これだから雨は好きじゃない。
「ごめんね、ユーリ」
受話器越しに聞こえるスマイルの声を聞きながら、ユーリは大きなため息を吐いた。
日が暮れてから降り始めた雨は落雷を伴うほどの酷さで、それは電車を止め、それに乗って帰ろうとしていたスマイルの足も止めた。
「ボクにも羽があったらなぁ。そしたらすぐにキミの所へ帰れるし、キミと一緒に手を繋いで空を飛ぶこともできるのに」
どこか子供じみた夢想が彼らしいと思いながら、ユーリは苦笑交じりに小さく笑った。
それから、さらに広がりを見せるスマイルの空想話を耳にしつつ真っ暗な窓の外へと目を向ける。

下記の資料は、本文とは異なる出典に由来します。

(** * porter: the region provisioning pipeline of [provision/stack_creator.go]

    A shallow embedding of [stackCreator] and its methods
    ([createUpdateStackForRegion], [uploadServicePayload], [createStack],
    [createTemplate], [mutateTemplate], [s3KeyRoot]) together with the
    properties of the pipeline: content-addressed staging, fail-fast
    sequencing, probe classification and storage-key derivation. *)

From Stdlib Require Import ZArith Lia Strings.Byte Strings.Ascii Strings.String.
From stdpp Require Import base strings list finite gmap pretty.

Local Open Scope Z_scope.

(** ** Go strings and byte slices *)

(** A Go [[]byte] is a list of bytes; a Go [string] is a Rocq string. *)
Abbreviation bytes := (list byte).

Definition byte_to_Z (b : byte) : Z := Z.of_N (Byte.to_N b).

Definition Z_to_byte (z : Z) : byte :=
  match Byte.of_N (Z.to_N (z mod 256)) with
  | Some b => b
  | None => x00
  end.

(** [strings.HasPrefix s sub]. *)
Fixpoint HasPrefix (s sub : string) : bool :=
  match sub, s with
  | EmptyString, _ => true
  | String c sub', String d s' => if Ascii.eqb c d then HasPrefix s' sub' else false
  | String _ _, EmptyString => false
  end.

(** [strings.Contains s substr]: [substr] occurs somewhere within [s]. *)
Fixpoint Contains (s substr : string) : bool :=
  HasPrefix s substr ||
  match s with
  | EmptyString => false
  | String _ s' => Contains s' substr
  end.

(** ** [encoding/hex] *)
Module hex.

(** [const hextable = "0123456789abcdef"] *)
Definition hextable : string := "0123456789abcdef".

Definition digit (n : Z) : ascii :=
  match String.get (Z.to_nat n) hextable with
  | Some c => c
  | None => "0"%char
  end.

(** [EncodeToString]: every byte [v] gives [hextable[v>>4]] and
    [hextable[v&0x0f]]. *)
Fixpoint EncodeToString (src : bytes) : string :=
  match src with
  | [] => EmptyString
  | v :: rest =>
      String (digit (Z.shiftr (byte_to_Z v) 4))
        (String (digit (Z.land (byte_to_Z v) 15)) (EncodeToString rest))
  end.

(** [fromHexChar] on the digits of [hextable]. *)
Definition fromHexChar (c : ascii) : Z :=
  let n := Z.of_nat (Ascii.nat_of_ascii c) in
  if n <? 58 then n - 48 else n - 87.

End hex.

(** ** [crypto/sha256] (FIPS 180-4), on 32-bit words held in [Z] *)
Module sha256.

Definition u32 (x : Z) : Z := x mod 2 ^ 32.

(** [bits.RotateLeft32(x, -n)] *)
Definition rotr (x n : Z) : Z :=
  Z.lor (Z.shiftr x n) (u32 (Z.shiftl x (32 - n))).

(** Reads a run of 8-digit hexadecimal words. *)
Fixpoint words_of_hex (s : string) (digits : nat) (acc : Z) : list Z :=
  match s with
  | EmptyString => []
  | String c s' =>
      let acc' := acc * 16 + hex.fromHexChar c in
      match digits with
      | O => acc' :: words_of_hex s' 7 0
      | S d => words_of_hex s' d acc'
      end
  end.

(** The round constants [_K]. *)
Definition _K : list Z := Eval vm_compute in
  words_of_hex
    ("428a2f9871374491b5c0fbcfe9b5dba53956c25b59f111f1923f82a4ab1c5ed5" +:+
     "d807aa9812835b01243185be550c7dc372be5d7480deb1fe9bdc06a7c19bf174" +:+
     "e49b69c1efbe47860fc19dc6240ca1cc2de92c6f4a7484aa5cb0a9dc76f988da" +:+
     "983e5152a831c66db00327c8bf597fc7c6e00bf3d5a7914706ca635114292967" +:+
     "27b70a852e1b21384d2c6dfc53380d13650a7354766a0abb81c2c92e92722c85" +:+
     "a2bfe8a1a81a664bc24b8b70c76c51a3d192e819d6990624f40e3585106aa070" +:+
     "19a4c1161e376c082748774c34b0bcb5391c0cb34ed8aa4a5b9cca4f682e6ff3" +:+
     "748f82ee78a5636f84c878148cc7020890befffaa4506cebbef9a3f7c67178f2")
    7 0.

(** The chaining value [dig.h]. *)
Record digest : Type := Digest {
  h0 : Z; h1 : Z; h2 : Z; h3 : Z; h4 : Z; h5 : Z; h6 : Z; h7 : Z
}.

(** [init0 .. init7] *)
Definition init : digest :=
  Digest 0x6a09e667 0xbb67ae85 0x3c6ef372 0xa54ff53a
         0x510e527f 0x9b05688c 0x1f83d9ab 0x5be0cd19.

(** [w[i] = uint32(p[j])<<24 | uint32(p[j+1])<<16 | uint32(p[j+2])<<8 | uint32(p[j+3])] *)
Fixpoint load_words (n : nat) (p : list Z) : list Z :=
  match n with
  | O => []
  | S n' =>
      match p with
      | a :: b :: c :: d :: p' =>
          Z.lor (Z.lor (Z.lor (Z.shiftl a 24) (Z.shiftl b 16)) (Z.shiftl c 8)) d
            :: load_words n' p'
      | _ => []
      end
  end.

(** The message schedule, most recent word first: with [w[i-1]] at the
    head, [w[i-2]], [w[i-7]], [w[i-15]] and [w[i-16]] sit at offsets 1,
    6, 14 and 15. *)
Fixpoint schedule (n : nat) (rw : list Z) : list Z :=
  match n with
  | O => rw
  | S n' =>
      let v1 := nth 1 rw 0 in
      let t1 := Z.lxor (Z.lxor (rotr v1 17) (rotr v1 19)) (Z.shiftr v1 10) in
      let v2 := nth 14 rw 0 in
      let t2 := Z.lxor (Z.lxor (rotr v2 7) (rotr v2 18)) (Z.shiftr v2 3) in
      schedule n' (u32 (t1 + nth 6 rw 0 + t2 + nth 15 rw 0) :: rw)
  end.

(** One of the 64 rounds on the working variables [a .. h]. *)
Definition round (v : digest) (kw : Z * Z) : digest :=
  let '(Digest a b c d e f g h) := v in
  let t1 := h + Z.lxor (Z.lxor (rotr e 6) (rotr e 11)) (rotr e 25)
              + Z.lxor (Z.land e f) (Z.land (Z.lxor e 0xffffffff) g)
              + fst kw + snd kw in
  let t2 := Z.lxor (Z.lxor (rotr a 2) (rotr a 13)) (rotr a 22)
              + Z.lxor (Z.lxor (Z.land a b) (Z.land a c)) (Z.land b c) in
  Digest (u32 (t1 + t2)) a b c (u32 (d + t1)) e f g.

(** [blockGeneric] on one 64-byte chunk. *)
Definition block (dig : digest) (p : list Z) : digest :=
  let w := rev (schedule 48 (rev (load_words 16 p))) in
  let v := fold_left round (combine _K w) dig in
  Digest (u32 (h0 dig + h0 v)) (u32 (h1 dig + h1 v))
         (u32 (h2 dig + h2 v)) (u32 (h3 dig + h3 v))
         (u32 (h4 dig + h4 v)) (u32 (h5 dig + h5 v))
         (u32 (h6 dig + h6 v)) (u32 (h7 dig + h7 v)).

Fixpoint blocks (n : nat) (dig : digest) (p : list Z) : digest :=
  match n with
  | O => dig
  | S n' => blocks n' (block dig (firstn 64 p)) (skipn 64 p)
  end.

(** Big-endian bytes of a [width]-byte unsigned integer. *)
Fixpoint be_bytes (width : nat) (x : Z) : list Z :=
  match width with
  | O => []
  | S w' => Z.land (Z.shiftr x (8 * Z.of_nat w')) 255 :: be_bytes w' x
  end.

(** [checkSum]'s padding: [0x80], zeros up to 56 mod 64, then the length
    in bits as 8 big-endian bytes. *)
Definition pad (len : Z) : list Z :=
  128 :: repeat 0 (Z.to_nat ((55 - len) mod 64)) ++ be_bytes 8 ((len * 8) mod 2 ^ 64).

(** [sha256.Sum256(data)]: the 32-byte checksum. *)
Definition Sum256 (data : bytes) : bytes :=
  let p := map byte_to_Z data ++ pad (Z.of_nat (length data)) in
  let d := blocks (Nat.div (length p) 64) init p in
  map Z_to_byte
    (be_bytes 4 (h0 d) ++ be_bytes 4 (h1 d) ++ be_bytes 4 (h2 d) ++
     be_bytes 4 (h3 d) ++ be_bytes 4 (h4 d) ++ be_bytes 4 (h5 d) ++
     be_bytes 4 (h6 d) ++ be_bytes 4 (h7 d)).

End sha256.

Definition bytes_of_string (s : string) : bytes := list_byte_of_string s.

(** ** Results of Go calls *)

(** A Go [error], observed through [err.Error()] as the source does. *)
Definition error : Type := string.

(** A [(T, error)] pair: the value when [err == nil], the error otherwise. *)
Definition result (A : Type) : Type := (A + error)%type.

(** A Go call either returns or panics. *)
Inductive Outcome (A : Type) : Type :=
  | Returned (a : A)
  | Panicked (msg : string).
Arguments Returned {A} a.
Arguments Panicked {A} msg.

(** ** The records of [conf], [s3], [s3manager] and [provision_state]
    (the fields the pipeline reads or writes) *)

Module Config.
Record t : Type := Make { ServiceName : string; ServiceVersion : string }.
End Config.

Module Environment.
(** [GetStackDefinitionPath(region)] is a method of [conf.Environment]
    whose body is outside this file; it is carried as a field. *)
Record t : Type := Make {
  Name : string;
  GetStackDefinitionPath : string -> result string
}.
End Environment.

Module Region.
Record t : Type := Make {
  Name : string;
  S3Bucket : string;
  SSEKMSKeyId : option string  (* [*string], [None] for [nil] *)
}.
End Region.

Module HeadObjectInput.
Record t : Type := Make { Bucket : string; Key : string }.
End HeadObjectInput.

Module HeadObjectOutput.
Record t : Type := Make { ContentLength : option Z (* [*int64] *) }.
End HeadObjectOutput.

Module UploadInput.
Record t : Type := Make {
  Bucket : string;
  Key : string;
  Body : bytes;
  ContentType : option string;
  ContentEncoding : option string;
  StorageClass : option string;
  SSEKMSKeyId : option string;
  ServerSideEncryption : option string
}.
End UploadInput.

Module CfnApiInput.
Record t : Type := Make {
  Environment : string;
  Region : string;
  SecretsKey : string;
  SecretsLoc : string;
  TemplateUrl : string
}.
End CfnApiInput.

Module provision_state.
(** [provision_state.Region]: the caller-owned record. [Rest] stands for
    the fields other than [StackId], which this file never touches. *)
Record Region (Rest : Type) : Type := MakeRegion {
  StackId : string;
  rest : Rest
}.
Arguments MakeRegion {Rest} _ _.
Arguments StackId {Rest} _.
Arguments rest {Rest} _.
End provision_state.

(** ** [cfn.Template] *)
Module cfn.

(** Modelled from the spec: the declaration of [cfn.Template] and
    [cfn.NewTemplate] are outside this file. The spec's data model has a
    template as a description string and a mapping of resource name to
    resource definition, created empty; a resource definition is kept as
    its serialized text. *)
Record Template : Type := MakeTemplate {
  Description : string;
  Resources : gmap string string
}.

Definition NewTemplate : Template := MakeTemplate "" ∅.

End cfn.

(** ** [constants] *)

(** The values of [constants.PayloadPath],
    [constants.CloudFormationTemplatePath] and [constants.Version] are
    declared outside this file. *)
Class Constants : Type := {
  PayloadPath : string;
  CloudFormationTemplatePath : string;
  Version : string
}.

(** [const ( s3KeyOptTemplate = 1 << iota; s3KeyOptDeployment )] *)
Definition s3KeyOptTemplate : Z := Z.shiftl 1 0.
Definition s3KeyOptDeployment : Z := Z.shiftl 1 1.

(** ** The receiver *)

(** [stackCreator] over a world [W] (the host file system, the S3 buckets,
    CloudFormation). [log] is rendered by the trace below; [roleSession]
    and [templateTransforms] are only handed to calls whose behaviour is a
    parameter of this development. *)
Record stackCreator (W : Type) : Type := MakeStackCreator {
  config : Config.t;
  environment : Environment.t;
  region : Region.t;
  servicePayloadKey : string;
  servicePayloadChecksum : string;
  secretsKey : string;
  secretsLocation : string;
  cfnAPI : CfnApiInput.t -> W -> (string * bool) * W
}.
Arguments MakeStackCreator {W}.
Arguments config {W}.
Arguments environment {W}.
Arguments region {W}.
Arguments servicePayloadKey {W}.
Arguments servicePayloadChecksum {W}.
Arguments secretsKey {W}.
Arguments secretsLocation {W}.
Arguments cfnAPI {W}.

Definition set_servicePayloadKey {W} (k : string) (r : stackCreator W) : stackCreator W :=
  MakeStackCreator (config r) (environment r) (region r) k
    (servicePayloadChecksum r) (secretsKey r) (secretsLocation r) (cfnAPI r).

Definition set_servicePayloadChecksum {W} (c : string) (r : stackCreator W) : stackCreator W :=
  MakeStackCreator (config r) (environment r) (region r) (servicePayloadKey r)
    c (secretsKey r) (secretsLocation r) (cfnAPI r).

(** ** External calls *)

(** The host: local files, the [rm] process and the Go runtime. *)
Class Host (W : Type) : Type := {
  ReadFile : string -> W -> result bytes * W;
  WriteFile : string -> bytes -> W -> option error * W;
(** [os.Open] followed by reading the stream: the handle is the content. *)
Open : string -> W -> result bytes * W;
(** [exec.Command("rm", "-rf", path).Run()], its error dropped. *)
rm_rf : string -> W -> W;
(** [runtime.GOMAXPROCS(-1)] *)
GOMAXPROCS : Z
}.

(** The S3 client and the upload manager. *)
Class S3API (W : Type) : Type := {
  HeadObject : HeadObjectInput.t -> W -> result HeadObjectOutput.t * W;
(** [Upload]'s output is dropped by every caller: only [err] is kept. *)
Upload : UploadInput.t -> W -> option error * W
}.

(** [encoding/json] on templates and the resource expansion of [cfn]. *)
Class TemplateCodec : Type := {
  Decode : bytes -> cfn.Template -> result cfn.Template;
  Marshal : cfn.Template -> result bytes;
  ParseResources : cfn.Template -> cfn.Template
}.

(** The methods of [stackCreator] defined in other files of the package.
    They take the receiver by pointer, so each may change it, and the
    template is changed in place. *)
Class Collaborators (W : Type) : Type := {
  uploadSecrets : string -> stackCreator W -> W -> bool * stackCreator W * W;
  ensureResources : cfn.Template -> stackCreator W -> W -> bool * cfn.Template * stackCreator W * W;
  mapResources : cfn.Template -> stackCreator W -> W -> bool * cfn.Template * stackCreator W * W
}.

(** ** The trace of a run *)

Inductive Level : Type := LvlInfo | LvlError.

Inductive LogValue : Type :=
  | LStr (s : string)
  | LInt (n : Z).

今夜はもう帰ってこれないだろうと思えば、視界さえも暗くなるような気がした。
「…スマイル、そろそろ電話を切っても良いのだぞ?」
帰れないことを気にしてか、スマイルが携帯電話からよこしたこの通話は、かれこれ数時間続いている。
「そんなこと言っちゃって、本当に切っちゃったら寂しくて泣いちゃうんじゃない?」
茶化すような彼の声音に、ユーリは鼻で笑ってやる。
「それはお前の方だろう」
するとスマイルが笑ったままの声で、うん、泣いちゃうと答えた。
「ならば歩いてでも帰って来い」
冗談めかしてはいたものの、思わず吐き出した自分の言葉にユーリは自嘲的な笑みを浮かべる。
するとスマイルが声を上げて笑った。
「キミはほんとに厳しいなぁ。…ああでももう泣く必要はないよユーリ、お城が見えてきた」
眉をしかめ訝しげな声を上げたユーリは、少しの間を置いた後受話器を手から落として駆け出した。
そうして玄関を勢いよく飛び出るとしばらく進んだ先で見慣れた姿を見つけた。
「…まさか本当に歩いて帰って来るとは…とんだ寂しがりやだな」
少し高慢的に笑んでそう言ってやれば、スマイルはにっこりと笑う。
「うん、でもキミもボクと同じくらい寂しがりやでしょう?」
すぐ傍になった青い顔に手を伸ばせば、長細い腕がユーリの身体を包み込んだ。